## Task requirements
Retype all of the entries word for word.

## Extracted material
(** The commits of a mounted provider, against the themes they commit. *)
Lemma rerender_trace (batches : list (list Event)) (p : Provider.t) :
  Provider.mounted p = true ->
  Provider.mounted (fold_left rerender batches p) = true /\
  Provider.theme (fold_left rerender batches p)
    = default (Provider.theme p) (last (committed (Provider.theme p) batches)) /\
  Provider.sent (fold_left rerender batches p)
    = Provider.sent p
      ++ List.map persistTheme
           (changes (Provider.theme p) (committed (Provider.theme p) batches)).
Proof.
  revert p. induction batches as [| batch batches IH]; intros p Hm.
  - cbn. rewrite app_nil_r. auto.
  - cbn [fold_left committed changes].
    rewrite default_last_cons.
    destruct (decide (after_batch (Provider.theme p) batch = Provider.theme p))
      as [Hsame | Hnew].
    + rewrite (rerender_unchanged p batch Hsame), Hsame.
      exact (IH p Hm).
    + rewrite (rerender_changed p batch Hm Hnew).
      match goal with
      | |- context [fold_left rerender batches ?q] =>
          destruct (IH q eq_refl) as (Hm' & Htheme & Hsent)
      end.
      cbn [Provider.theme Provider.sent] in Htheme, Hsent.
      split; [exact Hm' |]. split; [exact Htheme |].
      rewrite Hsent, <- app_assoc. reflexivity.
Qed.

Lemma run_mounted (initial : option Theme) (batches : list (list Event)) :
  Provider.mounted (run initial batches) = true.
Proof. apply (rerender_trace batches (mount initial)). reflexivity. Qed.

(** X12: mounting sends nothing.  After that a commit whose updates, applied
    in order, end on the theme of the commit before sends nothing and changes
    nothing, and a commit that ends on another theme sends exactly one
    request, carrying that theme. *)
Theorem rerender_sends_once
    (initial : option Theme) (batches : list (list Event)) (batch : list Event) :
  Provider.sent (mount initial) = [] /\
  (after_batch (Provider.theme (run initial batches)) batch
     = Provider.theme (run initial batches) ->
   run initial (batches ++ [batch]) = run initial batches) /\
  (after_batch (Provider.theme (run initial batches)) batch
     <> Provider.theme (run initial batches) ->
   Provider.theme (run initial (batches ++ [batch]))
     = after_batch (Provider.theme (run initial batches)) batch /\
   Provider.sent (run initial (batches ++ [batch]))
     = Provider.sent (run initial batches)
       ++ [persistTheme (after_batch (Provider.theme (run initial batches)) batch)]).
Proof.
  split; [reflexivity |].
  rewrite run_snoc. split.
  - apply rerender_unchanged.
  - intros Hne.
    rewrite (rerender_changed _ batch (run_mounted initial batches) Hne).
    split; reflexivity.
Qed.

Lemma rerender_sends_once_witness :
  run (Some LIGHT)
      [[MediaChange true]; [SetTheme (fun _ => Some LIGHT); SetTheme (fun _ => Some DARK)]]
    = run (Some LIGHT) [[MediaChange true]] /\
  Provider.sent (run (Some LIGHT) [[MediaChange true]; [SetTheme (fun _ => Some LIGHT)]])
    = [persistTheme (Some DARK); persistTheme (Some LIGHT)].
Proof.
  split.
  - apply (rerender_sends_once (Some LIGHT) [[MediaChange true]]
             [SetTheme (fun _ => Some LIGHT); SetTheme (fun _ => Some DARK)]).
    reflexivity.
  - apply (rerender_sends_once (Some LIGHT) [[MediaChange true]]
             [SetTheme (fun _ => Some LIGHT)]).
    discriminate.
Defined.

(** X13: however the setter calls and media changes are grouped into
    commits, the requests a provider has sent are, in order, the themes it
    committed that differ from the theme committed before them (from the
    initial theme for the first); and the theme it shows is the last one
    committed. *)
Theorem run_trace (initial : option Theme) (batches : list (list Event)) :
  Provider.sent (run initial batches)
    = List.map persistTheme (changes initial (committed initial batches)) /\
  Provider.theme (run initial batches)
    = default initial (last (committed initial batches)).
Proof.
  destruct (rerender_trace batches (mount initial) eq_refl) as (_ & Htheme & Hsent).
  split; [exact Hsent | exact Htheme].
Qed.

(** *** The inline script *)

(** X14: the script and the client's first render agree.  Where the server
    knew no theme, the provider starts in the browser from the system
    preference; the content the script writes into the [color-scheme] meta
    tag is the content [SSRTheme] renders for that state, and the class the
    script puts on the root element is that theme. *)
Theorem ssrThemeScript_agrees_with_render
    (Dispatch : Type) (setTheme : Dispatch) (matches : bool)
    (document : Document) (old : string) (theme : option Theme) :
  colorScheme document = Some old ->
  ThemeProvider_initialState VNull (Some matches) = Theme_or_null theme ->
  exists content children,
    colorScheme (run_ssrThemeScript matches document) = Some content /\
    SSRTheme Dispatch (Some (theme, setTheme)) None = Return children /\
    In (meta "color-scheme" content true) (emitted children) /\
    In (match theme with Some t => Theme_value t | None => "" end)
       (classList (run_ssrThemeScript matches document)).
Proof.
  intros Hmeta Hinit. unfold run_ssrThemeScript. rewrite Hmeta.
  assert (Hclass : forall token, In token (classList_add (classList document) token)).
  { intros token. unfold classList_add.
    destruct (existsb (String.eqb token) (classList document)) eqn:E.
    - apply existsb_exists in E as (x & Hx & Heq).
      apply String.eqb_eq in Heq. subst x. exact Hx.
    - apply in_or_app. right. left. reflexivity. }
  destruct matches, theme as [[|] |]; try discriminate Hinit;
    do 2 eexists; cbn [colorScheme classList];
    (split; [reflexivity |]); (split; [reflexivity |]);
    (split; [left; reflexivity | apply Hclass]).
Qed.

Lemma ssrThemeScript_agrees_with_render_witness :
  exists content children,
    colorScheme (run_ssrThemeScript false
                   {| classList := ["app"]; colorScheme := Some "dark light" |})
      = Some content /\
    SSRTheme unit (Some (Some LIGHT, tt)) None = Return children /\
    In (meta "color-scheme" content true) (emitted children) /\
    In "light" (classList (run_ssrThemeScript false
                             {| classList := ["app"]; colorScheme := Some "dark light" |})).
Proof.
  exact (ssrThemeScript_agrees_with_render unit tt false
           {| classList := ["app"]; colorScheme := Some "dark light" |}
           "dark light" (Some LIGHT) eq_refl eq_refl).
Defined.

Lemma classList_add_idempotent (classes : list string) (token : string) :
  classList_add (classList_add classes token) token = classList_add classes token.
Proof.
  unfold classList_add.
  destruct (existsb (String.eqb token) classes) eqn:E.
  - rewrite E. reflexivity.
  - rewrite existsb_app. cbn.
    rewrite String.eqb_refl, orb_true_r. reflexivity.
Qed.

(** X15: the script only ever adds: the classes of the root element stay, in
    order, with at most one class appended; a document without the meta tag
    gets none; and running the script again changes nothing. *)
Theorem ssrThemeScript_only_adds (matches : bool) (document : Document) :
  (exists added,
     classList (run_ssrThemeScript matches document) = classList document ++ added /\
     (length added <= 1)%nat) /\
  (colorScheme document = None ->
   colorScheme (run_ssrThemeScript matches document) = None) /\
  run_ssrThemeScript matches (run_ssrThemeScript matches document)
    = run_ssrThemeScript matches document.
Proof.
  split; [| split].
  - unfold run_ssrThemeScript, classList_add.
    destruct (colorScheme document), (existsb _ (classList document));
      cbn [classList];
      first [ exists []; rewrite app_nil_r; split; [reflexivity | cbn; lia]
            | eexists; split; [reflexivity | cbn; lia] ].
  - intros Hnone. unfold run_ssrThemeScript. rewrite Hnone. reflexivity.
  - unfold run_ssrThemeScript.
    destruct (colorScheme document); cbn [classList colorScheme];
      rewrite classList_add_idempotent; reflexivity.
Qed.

## The answer
(** The commits of a mounted provider, against the themes they commit. *)
Lemma rerender_trace (batches : list (list Event)) (p : Provider.t) :
  Provider.mounted p = true ->
  Provider.mounted (fold_left rerender batches p) = true /\
  Provider.theme (fold_left rerender batches p)
    = default (Provider.theme p) (last (committed (Provider.theme p) batches)) /\
  Provider.sent (fold_left rerender batches p)
    = Provider.sent p
      ++ List.map persistTheme
           (changes (Provider.theme p) (committed (Provider.theme p) batches)).
Proof.
  revert p. induction batches as [| batch batches IH]; intros p Hm.
  - cbn. rewrite app_nil_r. auto.
  - cbn [fold_left committed changes].
    rewrite default_last_cons.
    destruct (decide (after_batch (Provider.theme p) batch = Provider.theme p))
      as [Hsame | Hnew].
    + rewrite (rerender_unchanged p batch Hsame), Hsame.
      exact (IH p Hm).
    + rewrite (rerender_changed p batch Hm Hnew).
      match goal with
      | |- context [fold_left rerender batches ?q] =>
          destruct (IH q eq_refl) as (Hm' & Htheme & Hsent)
      end.
      cbn [Provider.theme Provider.sent] in Htheme, Hsent.
      split; [exact Hm' |]. split; [exact Htheme |].
      rewrite Hsent, <- app_assoc. reflexivity.
Qed.

Lemma run_mounted (initial : option Theme) (batches : list (list Event)) :
  Provider.mounted (run initial batches) = true.
Proof. apply (rerender_trace batches (mount initial)). reflexivity. Qed.

(** X12: mounting sends nothing.  After that a commit whose updates, applied
    in order, end on the theme of the commit before sends nothing and changes
    nothing, and a commit that ends on another theme sends exactly one
    request, carrying that theme. *)
Theorem rerender_sends_once
    (initial : option Theme) (batches : list (list Event)) (batch : list Event) :
  Provider.sent (mount initial) = [] /\
  (after_batch (Provider.theme (run initial batches)) batch
     = Provider.theme (run initial batches) ->
   run initial (batches ++ [batch]) = run initial batches) /\
  (after_batch (Provider.theme (run initial batches)) batch
     <> Provider.theme (run initial batches) ->
   Provider.theme (run initial (batches ++ [batch]))
     = after_batch (Provider.theme (run initial batches)) batch /\
   Provider.sent (run initial (batches ++ [batch]))
     = Provider.sent (run initial batches)
       ++ [persistTheme (after_batch (Provider.theme (run initial batches)) batch)]).
Proof.
  split; [reflexivity |].
  rewrite run_snoc. split.
  - apply rerender_unchanged.
  - intros Hne.
    rewrite (rerender_changed _ batch (run_mounted initial batches) Hne).
    split; reflexivity.
Qed.

Lemma rerender_sends_once_witness :
  run (Some LIGHT)
      [[MediaChange true]; [SetTheme (fun _ => Some LIGHT); SetTheme (fun _ => Some DARK)]]
    = run (Some LIGHT) [[MediaChange true]] /\
  Provider.sent (run (Some LIGHT) [[MediaChange true]; [SetTheme (fun _ => Some LIGHT)]])
    = [persistTheme (Some DARK); persistTheme (Some LIGHT)].
Proof.
  split.
  - apply (rerender_sends_once (Some LIGHT) [[MediaChange true]]
             [SetTheme (fun _ => Some LIGHT); SetTheme (fun _ => Some DARK)]).
    reflexivity.
  - apply (rerender_sends_once (Some LIGHT) [[MediaChange true]]
             [SetTheme (fun _ => Some LIGHT)]).
    discriminate.
Defined.

(** X13: however the setter calls and media changes are grouped into
    commits, the requests a provider has sent are, in order, the themes it
    committed that differ from the theme committed before them (from the
    initial theme for the first); and the theme it shows is the last one
    committed. *)
Theorem run_trace (initial : option Theme) (batches : list (list Event)) :
  Provider.sent (run initial batches)
    = List.map persistTheme (changes initial (committed initial batches)) /\
  Provider.theme (run initial batches)
    = default initial (last (committed initial batches)).
Proof.
  destruct (rerender_trace batches (mount initial) eq_refl) as (_ & Htheme & Hsent).
  split; [exact Hsent | exact Htheme].
Qed.

(** *** The inline script *)

(** X14: the script and the client's first render agree.  Where the server
    knew no theme, the provider starts in the browser from the system
    preference; the content the script writes into the [color-scheme] meta
    tag is the content [SSRTheme] renders for that state, and the class the
    script puts on the root element is that theme. *)
Theorem ssrThemeScript_agrees_with_render
    (Dispatch : Type) (setTheme : Dispatch) (matches : bool)
    (document : Document) (old : string) (theme : option Theme) :
  colorScheme document = Some old ->
  ThemeProvider_initialState VNull (Some matches) = Theme_or_null theme ->
  exists content children,
    colorScheme (run_ssrThemeScript matches document) = Some content /\
    SSRTheme Dispatch (Some (theme, setTheme)) None = Return children /\
    In (meta "color-scheme" content true) (emitted children) /\
    In (match theme with Some t => Theme_value t | None => "" end)
       (classList (run_ssrThemeScript matches document)).
Proof.
  intros Hmeta Hinit. unfold run_ssrThemeScript. rewrite Hmeta.
  assert (Hclass : forall token, In token (classList_add (classList document) token)).
  { intros token. unfold classList_add.
    destruct (existsb (String.eqb token) (classList document)) eqn:E.
    - apply existsb_exists in E as (x & Hx & Heq).
      apply String.eqb_eq in Heq. subst x. exact Hx.
    - apply in_or_app. right. left. reflexivity. }
  destruct matches, theme as [[|] |]; try discriminate Hinit;
    do 2 eexists; cbn [colorScheme classList];
    (split; [reflexivity |]); (split; [reflexivity |]);
    (split; [left; reflexivity | apply Hclass]).
Qed.

Lemma ssrThemeScript_agrees_with_render_witness :
  exists content children,
    colorScheme (run_ssrThemeScript false
                   {| classList := ["app"]; colorScheme := Some "dark light" |})
      = Some content /\
    SSRTheme unit (Some (Some LIGHT, tt)) None = Return children /\
    In (meta "color-scheme" content true) (emitted children) /\
    In "light" (classList (run_ssrThemeScript false
                             {| classList := ["app"]; colorScheme := Some "dark light" |})).
Proof.
  exact (ssrThemeScript_agrees_with_render unit tt false
           {| classList := ["app"]; colorScheme := Some "dark light" |}
           "dark light" (Some LIGHT) eq_refl eq_refl).
Defined.

Lemma classList_add_idempotent (classes : list string) (token : string) :
  classList_add (classList_add classes token) token = classList_add classes token.
Proof.
  unfold classList_add.
  destruct (existsb (String.eqb token) classes) eqn:E.
  - rewrite E. reflexivity.
  - rewrite existsb_app. cbn.
    rewrite String.eqb_refl, orb_true_r. reflexivity.
Qed.

(** X15: the script only ever adds: the classes of the root element stay, in
    order, with at most one class appended; a document without the meta tag
    gets none; and running the script again changes nothing. *)
Theorem ssrThemeScript_only_adds (matches : bool) (document : Document) :
  (exists added,
     classList (run_ssrThemeScript matches document) = classList document ++ added /\
     (length added <= 1)%nat) /\
  (colorScheme document = None ->
   colorScheme (run_ssrThemeScript matches document) = None) /\
  run_ssrThemeScript matches (run_ssrThemeScript matches document)
    = run_ssrThemeScript matches document.
Proof.
  split; [| split].
  - unfold run_ssrThemeScript, classList_add.
    destruct (colorScheme document), (existsb _ (classList document));
      cbn [classList];
      first [ exists []; rewrite app_nil_r; split; [reflexivity | cbn; lia]
            | eexists; split; [reflexivity | cbn; lia] ].
  - intros Hnone. unfold run_ssrThemeScript. rewrite Hnone. reflexivity.
  - unfold run_ssrThemeScript.
    destruct (colorScheme document); cbn [classList colorScheme];
      rewrite classList_add_idempotent; reflexivity.
Qed.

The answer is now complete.